Postexercise muscle cooling enhances gene expression of PGC-1α
Lippincott Williams and Wilkins
Faculty of Health, Engineering and Science
School of Exercise and Health Sciences
Purpose: This study aimed to investigate the influence of localized muscle cooling on postexercise vascular, metabolic, and mitochondrial-related gene expression. Methods: Nine physically active males performed 30 min of continuous running at 70% of their maximal aerobic velocity, followed by intermittent running to exhaustion at 100% maximal aerobic velocity. After exercise, subjects immersed one leg in a cold water bath (10°C, COLD) to the level of their gluteal fold for 15 min.
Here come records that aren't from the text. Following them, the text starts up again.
(* ===== verification/System.v ===== *)
(** * The whole server: routes, events and the invariant of its state *)

From S2P Require Import Prelude GoLib FixedWindow RateLimit Tiers Sql Queue Hub HubInv Store StoreInv.
From S2P Require Import World Auth Conversations Routing Protocol Messages Reactions E2E Push Attachments.
From S2P Require Import Middleware Admits.

(** ** Routes (main.go) *)

Section routes.
Context `{Env}.

Definition logged (f : HandlerFunc) : HandlerFunc := accessLogMiddleware (requestIDMiddleware f).

Definition auth_route (f : HandlerFunc) : HandlerFunc :=
  logged (csrfMiddleware (authRateLimitMiddleware (corsMiddleware f))).

Definition read_route (f : HandlerFunc) : HandlerFunc :=
  logged (corsMiddleware (tieredRateLimitMiddleware f)).

Definition write_route (f : HandlerFunc) : HandlerFunc :=
  logged (csrfMiddleware (corsMiddleware (tieredRateLimitMiddleware f))).

Definition plain_read (f : HandlerFunc) : HandlerFunc := logged (corsMiddleware f).
Definition plain_write (f : HandlerFunc) : HandlerFunc := logged (csrfMiddleware (corsMiddleware f)).
Definition admin_route (f : HandlerFunc) : HandlerFunc :=
  logged (adminAuthMiddleware (corsMiddleware f)).

(** A request that waits for ever for the only database connection: no response
    is written, and the model stops (see [server_step]). *)
Definition or_stuck (f : gmap string string → Request → M (option Response)) : HandlerFunc :=
  λ h r,
  res ← f h r;
  match res with
  | Some res => mret res
  | None => _ ← modify (set_stuck (λ _, true)); mret (mkResponse 0 ∅ NoBody)
  end.

Definition routes : list (string * HandlerFunc) :=
  [("/auth/login", auth_route handleLogin);
   ("/auth/agent", auth_route handleRegisterAgent);
   ("/auth/user", auth_route handleRegisterUser);
   ("/auth/change-password", auth_route handleChangePassword);
   ("/agents", plain_read handleListAgents);
   ("/admin/agents", admin_route handleAdminAgents);
   ("/conversations/create", write_route handleCreateConversation);
   ("/conversations/list", read_route handleListConversations);
   ("/conversations/messages", read_route (or_stuck handleGetMessages));
   ("/conversations/delete", write_route handleDeleteConversation);
   ("/conversations/mark-read", write_route handleMarkRead);
   ("/messages/search", read_route handleSearchMessages);
   ("/messages/edit", write_route handleMessageEdit);
   ("/messages/delete", write_route handleMessageDelete);
   ("/presence", read_route handleGetPresence);
   ("/presence/user", read_route handleGetUserPresence);
   ("/messages/react", write_route handleReact);
   ("/messages/reactions", read_route handleGetReactions);
   ("/conversations/tags/add", write_route handleAddTag);
   ("/conversations/tags/remove", write_route handleRemoveTag);
   ("/conversations/tags", read_route handleGetTags);
   ("/attachments/upload", plain_write handleUpload);
   ("/attachments/", plain_read handleGetAttachment);
   ("/messages/attachments", plain_read handleListAttachments);
   ("/keys/upload", plain_write handleUploadPublicKey);
   ("/keys/bundle", plain_read handleGetKeyBundle);
   ("/keys/otpk-count", plain_read handleListOneTimePreKeys);
   ("/messages/encrypted", plain_write handleStoreEncryptedMessage);
   ("/messages/encrypted/list", plain_read handleGetEncryptedMessages);
   ("/push/register", plain_write handleRegisterDeviceToken);
   ("/push/unregister", plain_write handleUnregisterDeviceToken);
   ("/push/vapid-key", plain_read handleGetVAPIDKey);
   ("/push/web-subscribe", plain_write handleWebPushSubscribe);
   ("/push/web-unsubscribe", plain_write handleWebPushUnsubscribe);
   ("/notification-prefs", logged (authMiddleware handleGetNotificationPrefs));
   ("/notification-prefs/set",
     logged (csrfMiddleware (corsMiddleware (authMiddleware handleSetNotificationPrefs))));
   ("/notification-prefs/delete",
     logged (csrfMiddleware (corsMiddleware (authMiddleware handleDeleteNotificationPrefs))));
   ("/admin/rate-limit/tier", admin_route handleAdminRateLimitTier)].

(** The longest pattern wins: an exact one, or else a subtree one, which ends in
    a slash; no two subtree patterns of [routes] are nested. *)
Definition subtree_of (path pattern : string) : Prop :=
  HasSuffix pattern "/" = true ∧ HasPrefix path pattern = true.

#[export] Instance subtree_of_dec path pattern : Decision (subtree_of path pattern).
Proof. unfold subtree_of. apply _. Defined.

Definition find_route (path : string) : option HandlerFunc :=
  snd <$> head (filter (λ p, p.1 = path) routes ++ filter (λ p, subtree_of path p.1) routes).

(** A route that is found is in the table, and its pattern matches. *)
Lemma find_route_in path f :
  find_route path = Some f → ∃ p, (p, f) ∈ routes ∧ (p = path ∨ subtree_of path p).
Proof.
  unfold find_route. destruct (head _) as [[p g]|] eqn:Hh; simpl; [|done]. intros [= ->].
  exists p. apply head_Some_elem_of, elem_of_app in Hh as [Hh|Hh];
    apply list_elem_of_filter in Hh as [Hm Hin]; auto.
Qed.

Definition not_found : HandlerFunc := λ h _,
  mret (mkResponse StatusNotFound h (TextBody "404 page not found")).

Definition serve_http (r : Request) : M Response :=
  default not_found (find_route (URLPath r)) ∅ r.

(** ** Events *)

Variable Upgrade : bool → gmap string string → Request → option Response.

(** What can happen to the server: a request; a frame or the end of a socket; a
    frame written; a goroutine started with [go]; the ticks of the background
    loops.  Here each one runs alone, except that a goroutine may run at any later
    time; Interleave lets them overtake each other. *)
Inductive Event :=
  | EvRequest (r : Request)
  | EvAgentConnect (r : Request)
  | EvClientConnect (r : Request)
  | EvMessage (conn : ref) (raw : Result json)
  | EvDisconnect (conn : ref)
  | EvWritePump (conn : ref)
  | EvGoroutine (i : nat)
  | EvStaleCheck
  | EvLimiterCleanup (reading : string → Z)
  | EvQueueCleanup.

Definition run_goroutine (g : Goroutine) : M unit :=
  match g with
  | GoNotifyUser user title body conv => _ ← notifyUser user title body conv; mret tt
  | GoReplay r =>
      c ← gets (λ w, heap (hub w) !! r);
      match c with Some c => replayOfflineMessages r (id c) | None => mret tt end
  end.

Definition take_goroutine (i : nat) : M (option Goroutine) :=
  state (λ w, (spawned w !! i, set_spawned (delete i) w)).

(** The cleanup loops of the limiters. *)
Definition limiter_cleanup (reading : string → Z) : M unit :=
  t ← now;
  _ ← modify (set_messageRateLimiter (RateLimiter.cleanup t));
  _ ← modify (set_userRateLimiter (RateLimiter.cleanup t));
  _ ← modify (set_ipRateLimiter (RateLimiter.cleanup t));
  _ ← modify (set_authIPLimiter (RateLimiter.cleanup t));
  _ ← modify (set_globalTieredLimiter (Tiered.cleanupOnce t));
  modify (set_agentRateLimiter (AgentLimiter.Clean reading)).

Definition step (e : Event) : M unit :=
  match e with
  | EvRequest r => _ ← serve_http r; mret tt
  | EvAgentConnect r => _ ← handleAgentConnect Upgrade ∅ r; mret tt
  | EvClientConnect r => _ ← handleClientConnect Upgrade ∅ r; mret tt
  | EvMessage conn raw =>
      c ← gets (λ w, heap (hub w) !! conn);
      match c with Some c => routeMessage conn c raw | None => mret tt end
  | EvDisconnect conn =>
      c ← gets (λ w, heap (hub w) !! conn);
      match c with Some _ => hub_do (unregister conn) | None => mret tt end
  | EvWritePump conn => modify (set_hub (λ h, (take_send conn h).2))
  | EvGoroutine i =>
      g ← take_goroutine i;
      match g with Some g => run_goroutine g | None => mret tt end
  | EvStaleCheck => t ← now; hub_do (checkStaleAgents agentPresenceTimeout t)
  | EvLimiterCleanup reading => limiter_cleanup reading
  | EvQueueCleanup => cleanStaleQueueMessages (7 * 24 * Hour)
  end.

(** Nothing happens after the database connection is lost to a stuck request. *)
Definition server_step (e : Event) : M unit :=
  s ← gets stuck; if s : bool then mret tt else step e.

Fixpoint server_run (es : list Event) : M unit :=
  match es with
  | [] => mret tt
  | e :: es => _ ← server_step e; server_run es
  end.

(** ** Start (main.go) *)

(** A process that starts on a database: the queue is loaded before the hub
    runs, the tiers at the end of [initSchema]. *)
Definition boot_world (t : Z) (ts : list N) (fs : list bool) (d : DB)
    (stored : gmap string string) : World :=
  mkWorld t ts fs d newHub (newOfflineQueue 100 (7 * 24 * Hour))
    (RateLimiter.NewRateLimiter 60 Minute) (RateLimiter.NewRateLimiter 120 Minute)
    (RateLimiter.NewRateLimiter 300 Minute) (RateLimiter.NewRateLimiter 30 Minute)
    AgentLimiter.new Tiered.NewTieredRateLimiter 0 [] false false stored.

Definition start (auth_rate_limit : string) : M unit :=
  _ ← initAuthRateLimit auth_rate_limit;
  _ ← loadTiersFromDB;
  loadQueueFromDB.
(** Everything the server does from its start on a database. *)
Definition server_from (limit : string) (es : list Event) : M unit :=
  _ ← start limit; server_run es.
End routes.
The contralateral leg remained outside the water bath and served as control (CON). Core body temperature was monitored throughout the experiment, whereas muscle biopsies and muscle temperature (Tm) measurements were obtained from the vastus lateralis before exercise (PRE), immediately postexercise (POST-EX, Tm only), immediately after cooling, and 3 h postexercise (POST-3H). Results: Exercise significantly increased core body temperature (PRE, 37.1°C ± 0.4°C vs POST-EX, 39.3°C ± 0.5°C, P < 0.001) and Tm in both CON (PRE, 33.9°C ± 0.7°C vs POST-EX, 39.1°C ± 0.5°C) and COLD legs (PRE, 34.2°C ± 0.9°C vs POST-EX, 39.4°C ± 0.3°C), respectively (P < 0.001). After cooling, Tm was significantly lower in COLD (28.9°C ± 2.3°C vs 37.0°C ± 0.8°C, P < 0.001) whereas PGC-1α messenger RNA expression was significantly higher in COLD at POST-3H (P = 0.014). Significant time effects were evident for changes in vascular endothelial growth factor (P = 0.038) and neuronal nitric oxide synthase (P = 0.019) expression. However, no significant condition effects between COLD and CON were evident for changes in both vascular endothelial growth factor and neuronal nitric oxide synthase expressions. Conclusions: These data indicate that an acute postexercise cooling intervention enhances the gene exprerssion of PGC-1α and may therefore provide a valuable strategy to enhance exercise-induced mitochondrial biogenesis.